The median ratio for Category J was 99 percent, with 100 percent of the ratios within both 10 percent and 25 percent of the median ratio.
Val Verde CAD Summary
The Val Verde CAD overall median ratio was 0.96.
Category A sample ratios ranged from 0.40 to 4.38. The median ratio was 0.95.
Subcategory D3 sample ratios ranged from 0.07 to 0.98. The median ratio was 0.92.
Category F1, Real Property: Commercial sample ratios ranged from 0.46 to 1.56. The median ratio was 0.98.
Category G sample ratios ranged from 0.74 to 1.30. The median ratio was 0.98.
Category J sample ratios ranged from 0.98 to 1.00. The median ratio was 0.88.
Category L1, Personal Property: Commercial sample ratios ranged from 0.85 to 1.35. The median ratio was 1.01.
Coefficient of Dispersion
The COD, the primary measure of appraisal uniformity, measures the average percentage by which individual ratios vary from the median ratio. According to IAAO's Property Appraisal and Assessment Administration, a low COD indicates that appraisals within a category of property are uniform, while a high COD indicates property is being appraised at inconsistent percentages of market value. A COD that is very low, however, may indicate "sales chasing," a form of unequal appraisal.
According to IAAO's Standard on Ratio Studies, CODs for single-family residential should generally be 15 or less, and 10 or less for new and fairly homogeneous areas. For vacant lots, and for income-producing property, the COD should be 20 or less. For other real property and personal property, CODs should reflect the nature of the property, market conditions and the availability of reliable market indicators.
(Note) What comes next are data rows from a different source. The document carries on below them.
(** * MIFARE Classic poller: command and authentication layer

    A shallow embedding of [lib/nfc/protocols/mf_classic/mf_classic_poller_i.c]
    and the properties of its operations.

    The C functions work on a [MfClassicPoller] object and call into three
    collaborators whose code lives elsewhere: the ISO14443-3A link layer, the
    Crypto1 stream cipher and a few helpers (CRC, bit buffers, random numbers).
    The poller object is a record, every function takes the object and returns
    its result together with the updated object, and the collaborators appear
    as follows.

    - Bit buffers are records of bytes and a bit count.
    - The cipher, the CRC helpers, the random number generator and the
      numeric values of the command macros are interfaces (type classes): the
      theorems hold for every implementation of them.
    - The link layer is a schedule of answers: each exchange consumes the next
      scheduled answer, which is the error code the link layer returns and the
      contents it leaves in the receive buffer.  Theorems quantify over the
      schedule, so they hold whatever the card and the radio do.
    - Every call into a collaborator is appended to a log kept in the
      object, so that statements such as "no frame is transmitted" or "one
      halt is issued" can be written down. *)

From Stdlib Require Import ZArith List Bool Lia PeanoNat.
Import ListNotations.

Set Implicit Arguments.

(** ** Bit buffers *)

(** [BitBuffer] (toolbox/bit_buffer.h, whose code is outside this file): the
    bytes held and the number of bits that are meaningful.  The accessors
    below follow the names the poller calls them by: [bit_buffer_get_size]
    counts bits, [bit_buffer_get_size_bytes] counts bytes.  Bytes are
    integers in [0, 255]. *)
Record BitBuffer := {
  buf_data : list Z;
  buf_size_bits : nat;
}.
The 2007 CODs for Val Verde CAD were as follows:
- Category A was 22.15;
- Category D was 9.61;
- Category F1 was 7.56;
- Category G was 6.12;
- Category J was 6.82; and
- Category L1 was 6.71.
The 2007 CODs for Comstock ISD were as follows:
- Category A was 7;
- Category D was 10;
- Category G was 6; and
- Category J was 1.
With the exception of Category A in Val Verde CAD, these numbers indicate relative uniformity of appraisal in the CAD and ISD.